(* ===== verification/MihomoExample.v ===== *)
(** * A profile rendered

    One profile, one intent with every feature on, and the theorems at it. *)
From Stdlib Require Import Ascii.
From S2P Require Import Prelude GoTime GoStrings GoSort GoNet GoPath GoFs GoYaml MonitorModel CoreSnapshot ConfigTypes ConfigValidate ResourceValidate ResourceStore ResourceAtomicity Dns Filters MihomoRender MihomoRenderFacts MihomoConfined MihomoReports.
Open Scope Z_scope.

Module Profile.
Definition net : GoNet := table_net []
  [("127.0.0.1:9090", ("127.0.0.1", "9090")); ("127.0.0.1:1053", ("127.0.0.1", "1053")); ("192.0.2.1:53", ("192.0.2.1", "53"))]
  [("127.0.0.1", mkIP true false); ("192.0.2.1", mkIP false false)].
Definition netip : GoNetip := table_netip [("192.0.2.1", mkAddr true 3221225985 "")]
  [("198.18.0.1/16", mkPrefix (mkAddr true 3323068417 "") 15)].
#[local] Existing Instances net netip example_hash.

Definition settings (port : Z) : ControllerSettings :=
  mkControllerSettings "127.0.0.1:9090" "" "s3cret" "/home/u" port (mkStreamListener 7901 "probe" "pw").
Definition capability : Capability := mkCapability "/usr/bin/mihomo" "1.19.30" true true true true true.
Definition resource : Resource := mkResource "ads" ResourceRuleSet FormatYAML RuleDomain "https://rules.example/ads" true (3600 * Second) "".
Definition path : string := "/home/u/" +:+ ManagedFilename resource.
Definition paths : gmap string string := {["ads" := path]}.
Definition lstat (p : string) : option (bool * bool) := if streq p path then Some (false, true) else None.
Definition monitor : Monitor :=
  mkMonitor true "" SwitchSteadyStream "" 0 0 0 0 0 0 0 0 0 0 0 0 0 [].
Definition intent (tun : bool) : ConfigTypes.Snapshot :=
  mkSnapshot false (mkMihomo "system" (60 * Second) 0 7899 "rule") monitor
    (mkDNS "" [mkResolverSet "lan" ["192.0.2.1:53"] false] [mkDNSRoute "" "" "ads" "lan"])
    (mkTun tun "mixed" "profile") [] [resource] [mkFilter "block" "ads" FormatYAML "REJECT" true; mkFilter "pick" "ads" FormatYAML "Auto" false].

(** The profile: a proxy, a tested group, a rule, a resolver, a second controller
    and a UI. *)
Definition source : gmap string any := list_to_map
  [("proxies", List [Map (list_to_map [("name", Str "node"); ("type", Str "ss")])]);
   ("proxy-groups", List [Map (list_to_map [("name", Str "Auto"); ("type", Str "url-test"); ("proxies", List [Str "node"])])]);
   ("rules", List [Str "MATCH,Auto"]); ("dns", Map {["nameserver" := List [Str "192.0.2.1"]]});
   ("external-controller", Str "0.0.0.0:9999"); ("external-ui", Str "ui"); ("external-ui-url", Str "https://ui.example");
   ("geo-auto-update", Bool true); ("allow-lan", Bool true); ("log-level", Str "info")].
Definition generated (mode : string) : gmap string any :=
  match render_document lstat source (with_mode (intent true) mode) paths (settings 7899) capability with Ok d => d | Err _ => ∅ end.
(** A profile whose tun mapping has a key that is no string. *)
Definition odd_tun : any := AnyMap (list_to_map [(SStr "enable", Bool true); (SInt 1, Nil)]).
Definition odd_source : gmap string any := list_to_map [("proxies", List []); ("tun", odd_tun)].
Definition odd_intent : ConfigTypes.Snapshot :=
  mkSnapshot false (mkMihomo "system" 0 0 7899 "rule") (mkMonitor true "" "" "" 0 0 0 0 0 0 0 0 0 0 0 0 0 [])
    (mkDNS "" [] []) (mkTun false "" "") [] [] [].
Definition odd_generated : gmap string any :=
  match render_document lstat odd_source odd_intent ∅ (settings 7899) capability with Ok d => d | Err _ => ∅ end.
Definition table : list (gmap string any) := [source; generated "rule"; generated "global"; odd_source; odd_generated].
Definition yaml : Yaml := table_yaml table.
Definition body (n : nat) : list ascii := repeat (byte 0) n.
End Profile.

Import Profile.
#[local] Existing Instances net netip example_hash yaml.

Example generated_rule : Render lstat (body 0) (intent true) paths (settings 7899) capability = Ok (body 1).
Proof. by vm_compute. Qed.
Example generated_global : Render lstat (body 0) (with_mode (intent true) "global") paths (settings 7899) capability = Ok (body 2).
Proof. by vm_compute. Qed.
Lemma table_plain out : plain_output out.
Proof.
  intros d. unfold yaml_marshal, yaml_plain, yaml, table_yaml. destruct (table_index table d) as [n|]; [|done].
  intros _. by apply bool_decide_eq_true.
Qed.


Lemma Render_filters_witness :
  ∃ source d g, yaml_unmarshal (body 0) = Some (Some source) ∧ yaml_marshal d = Some (body 1) ∧
    registered lstat paths (intent true) g ∧ managed_rules g source d.
Proof. apply (Render_filters lstat (body 0) (intent true) paths (settings 7899) capability (body 1)). by vm_compute. Defined.

Lemma Render_read_back_witness :
  MixedPort (body 1) = Ok 7899 ∧ StreamProbe (body 1) = Ok (mkStreamListener 7901 "probe" "pw").
Proof.
  destruct (Render_read_back lstat (body 0) (intent true) paths (settings 7899) capability (body 1)) as [Hp Hs];
    [by vm_compute|apply table_plain|]. split; [by apply Hp|by apply Hs].
Defined.

Definition tun_dns : gmap string any := match renderTunDNS {["nameserver" := List [Str "192.0.2.1"]]} "profile" false with Ok s => s | Err _ => ∅ end.
Lemma renderTunDNS_sound_witness : resolves "profile" tun_dns ∧ apart tun_dns.
Proof.
  destruct (renderTunDNS_sound {["nameserver" := List [Str "192.0.2.1"]]} "profile" false tun_dns) as [Hr Ha]; [by vm_compute|].
  split; [done|]. apply Ha. by vm_compute.
Defined.

Lemma overrides_reported_witness :
  ∃ report, ExplainOverrides (body 0) (body 1) = Some report ∧
    mkConfigOverrideSnapshot "external-controller" "replaced" ∈ report ∧ mkConfigOverrideSnapshot "external-ui" "removed" ∈ report ∧
    mkConfigOverrideSnapshot "external-ui-url" "removed" ∉ report.
Proof.
  set (report := document_overrides (decoded <$> source) (decoded <$> generated "rule")).
  destruct (overrides_reported lstat (body 0) (intent true) paths (settings 7899) capability (body 1) report
    (decoded <$> source) (decoded <$> generated "rule")) as (Hall & _ & _ & Hs); [by vm_compute|apply table_plain|done..|].
  assert (∀ k, k ∉ "dns" :: silent_keys → (decoded <$> generated "rule") !! k ≠ (decoded <$> source) !! k →
    reports report k ((decoded <$> source) !! k) ((decoded <$> generated "rule") !! k)) as Hk.
  { intros k Hn Hne. destruct (Hall k Hne) as [?|[->|?]]; [destruct Hn; by right|destruct Hn; by left|done]. }
  exists report. split_and!; [done| | |].
  - refine (proj2 (Hk "external-controller" _ _ "replaced") _); [decide_key|by vm_compute|apply override_change_spec; by vm_compute].
  - refine (proj2 (Hk "external-ui" _ _ "removed") _); [decide_key|by vm_compute|apply override_change_spec; by vm_compute].
  - apply Hs. decide_key.
Defined.

Lemma mode_switch_live_witness : ModeChange (body 1) (body 2) = Some ("rule", "global").
Proof.
  refine (mode_switch_live lstat (body 0) (intent true) "rule" "global" paths (settings 7899) capability (body 1) (body 2)
    _ _ _ _ _ (table_plain _) (table_plain _) _); [done|done|done|by vm_compute|by vm_compute|].
  assert (yaml_unmarshal (body 1) = Some (Some (decoded <$> generated "rule"))) as E' by done.
  intros d E. rewrite E' in E. assert (decoded <$> generated "rule" = d) as <- by congruence. clear E. by vm_compute.
Defined.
________________________________________
[TASK]
Please output the records once more, exactly as they were written.

[RESULT OF THIS EXERCISE]
(* ===== verification/MihomoExample.v ===== *)
(** * A profile rendered

    One profile, one intent with every feature on, and the theorems at it. *)
From Stdlib Require Import Ascii.
From S2P Require Import Prelude GoTime GoStrings GoSort GoNet GoPath GoFs GoYaml MonitorModel CoreSnapshot ConfigTypes ConfigValidate ResourceValidate ResourceStore ResourceAtomicity Dns Filters MihomoRender MihomoRenderFacts MihomoConfined MihomoReports.
Open Scope Z_scope.

Module Profile.
Definition net : GoNet := table_net []
  [("127.0.0.1:9090", ("127.0.0.1", "9090")); ("127.0.0.1:1053", ("127.0.0.1", "1053")); ("192.0.2.1:53", ("192.0.2.1", "53"))]
  [("127.0.0.1", mkIP true false); ("192.0.2.1", mkIP false false)].
Definition netip : GoNetip := table_netip [("192.0.2.1", mkAddr true 3221225985 "")]
  [("198.18.0.1/16", mkPrefix (mkAddr true 3323068417 "") 15)].
#[local] Existing Instances net netip example_hash.

Definition settings (port : Z) : ControllerSettings :=
  mkControllerSettings "127.0.0.1:9090" "" "s3cret" "/home/u" port (mkStreamListener 7901 "probe" "pw").
Definition capability : Capability := mkCapability "/usr/bin/mihomo" "1.19.30" true true true true true.
Definition resource : Resource := mkResource "ads" ResourceRuleSet FormatYAML RuleDomain "https://rules.example/ads" true (3600 * Second) "".
Definition path : string := "/home/u/" +:+ ManagedFilename resource.
Definition paths : gmap string string := {["ads" := path]}.
Definition lstat (p : string) : option (bool * bool) := if streq p path then Some (false, true) else None.
Definition monitor : Monitor :=
  mkMonitor true "" SwitchSteadyStream "" 0 0 0 0 0 0 0 0 0 0 0 0 0 [].
Definition intent (tun : bool) : ConfigTypes.Snapshot :=
  mkSnapshot false (mkMihomo "system" (60 * Second) 0 7899 "rule") monitor
    (mkDNS "" [mkResolverSet "lan" ["192.0.2.1:53"] false] [mkDNSRoute "" "" "ads" "lan"])
    (mkTun tun "mixed" "profile") [] [resource] [mkFilter "block" "ads" FormatYAML "REJECT" true; mkFilter "pick" "ads" FormatYAML "Auto" false].

(** The profile: a proxy, a tested group, a rule, a resolver, a second controller
    and a UI. *)
Definition source : gmap string any := list_to_map
  [("proxies", List [Map (list_to_map [("name", Str "node"); ("type", Str "ss")])]);
   ("proxy-groups", List [Map (list_to_map [("name", Str "Auto"); ("type", Str "url-test"); ("proxies", List [Str "node"])])]);
   ("rules", List [Str "MATCH,Auto"]); ("dns", Map {["nameserver" := List [Str "192.0.2.1"]]});
   ("external-controller", Str "0.0.0.0:9999"); ("external-ui", Str "ui"); ("external-ui-url", Str "https://ui.example");
   ("geo-auto-update", Bool true); ("allow-lan", Bool true); ("log-level", Str "info")].
Definition generated (mode : string) : gmap string any :=
  match render_document lstat source (with_mode (intent true) mode) paths (settings 7899) capability with Ok d => d | Err _ => ∅ end.
(** A profile whose tun mapping has a key that is no string. *)
Definition odd_tun : any := AnyMap (list_to_map [(SStr "enable", Bool true); (SInt 1, Nil)]).
Definition odd_source : gmap string any := list_to_map [("proxies", List []); ("tun", odd_tun)].
Definition odd_intent : ConfigTypes.Snapshot :=
  mkSnapshot false (mkMihomo "system" 0 0 7899 "rule") (mkMonitor true "" "" "" 0 0 0 0 0 0 0 0 0 0 0 0 0 [])
    (mkDNS "" [] []) (mkTun false "" "") [] [] [].
Definition odd_generated : gmap string any :=
  match render_document lstat odd_source odd_intent ∅ (settings 7899) capability with Ok d => d | Err _ => ∅ end.
Definition table : list (gmap string any) := [source; generated "rule"; generated "global"; odd_source; odd_generated].
Definition yaml : Yaml := table_yaml table.
Definition body (n : nat) : list ascii := repeat (byte 0) n.
End Profile.

Import Profile.
#[local] Existing Instances net netip example_hash yaml.

Example generated_rule : Render lstat (body 0) (intent true) paths (settings 7899) capability = Ok (body 1).
Proof. by vm_compute. Qed.
Example generated_global : Render lstat (body 0) (with_mode (intent true) "global") paths (settings 7899) capability = Ok (body 2).
Proof. by vm_compute. Qed.
Lemma table_plain out : plain_output out.
Proof.
  intros d. unfold yaml_marshal, yaml_plain, yaml, table_yaml. destruct (table_index table d) as [n|]; [|done].
  intros _. by apply bool_decide_eq_true.
Qed.


Lemma Render_filters_witness :
  ∃ source d g, yaml_unmarshal (body 0) = Some (Some source) ∧ yaml_marshal d = Some (body 1) ∧
    registered lstat paths (intent true) g ∧ managed_rules g source d.
Proof. apply (Render_filters lstat (body 0) (intent true) paths (settings 7899) capability (body 1)). by vm_compute. Defined.

Lemma Render_read_back_witness :
  MixedPort (body 1) = Ok 7899 ∧ StreamProbe (body 1) = Ok (mkStreamListener 7901 "probe" "pw").
Proof.
  destruct (Render_read_back lstat (body 0) (intent true) paths (settings 7899) capability (body 1)) as [Hp Hs];
    [by vm_compute|apply table_plain|]. split; [by apply Hp|by apply Hs].
Defined.

Definition tun_dns : gmap string any := match renderTunDNS {["nameserver" := List [Str "192.0.2.1"]]} "profile" false with Ok s => s | Err _ => ∅ end.
Lemma renderTunDNS_sound_witness : resolves "profile" tun_dns ∧ apart tun_dns.
Proof.
  destruct (renderTunDNS_sound {["nameserver" := List [Str "192.0.2.1"]]} "profile" false tun_dns) as [Hr Ha]; [by vm_compute|].
  split; [done|]. apply Ha. by vm_compute.
Defined.

Lemma overrides_reported_witness :
  ∃ report, ExplainOverrides (body 0) (body 1) = Some report ∧
    mkConfigOverrideSnapshot "external-controller" "replaced" ∈ report ∧ mkConfigOverrideSnapshot "external-ui" "removed" ∈ report ∧
    mkConfigOverrideSnapshot "external-ui-url" "removed" ∉ report.
Proof.
  set (report := document_overrides (decoded <$> source) (decoded <$> generated "rule")).
  destruct (overrides_reported lstat (body 0) (intent true) paths (settings 7899) capability (body 1) report
    (decoded <$> source) (decoded <$> generated "rule")) as (Hall & _ & _ & Hs); [by vm_compute|apply table_plain|done..|].
  assert (∀ k, k ∉ "dns" :: silent_keys → (decoded <$> generated "rule") !! k ≠ (decoded <$> source) !! k →
    reports report k ((decoded <$> source) !! k) ((decoded <$> generated "rule") !! k)) as Hk.
  { intros k Hn Hne. destruct (Hall k Hne) as [?|[->|?]]; [destruct Hn; by right|destruct Hn; by left|done]. }
  exists report. split_and!; [done| | |].
  - refine (proj2 (Hk "external-controller" _ _ "replaced") _); [decide_key|by vm_compute|apply override_change_spec; by vm_compute].
  - refine (proj2 (Hk "external-ui" _ _ "removed") _); [decide_key|by vm_compute|apply override_change_spec; by vm_compute].
  - apply Hs. decide_key.
Defined.

Lemma mode_switch_live_witness : ModeChange (body 1) (body 2) = Some ("rule", "global").
Proof.
  refine (mode_switch_live lstat (body 0) (intent true) "rule" "global" paths (settings 7899) capability (body 1) (body 2)
    _ _ _ _ _ (table_plain _) (table_plain _) _); [done|done|done|by vm_compute|by vm_compute|].
  assert (yaml_unmarshal (body 1) = Some (Some (decoded <$> generated "rule"))) as E' by done.
  intros d E. rewrite E' in E. assert (decoded <$> generated "rule" = d) as <- by congruence. clear E. by vm_compute.
Defined.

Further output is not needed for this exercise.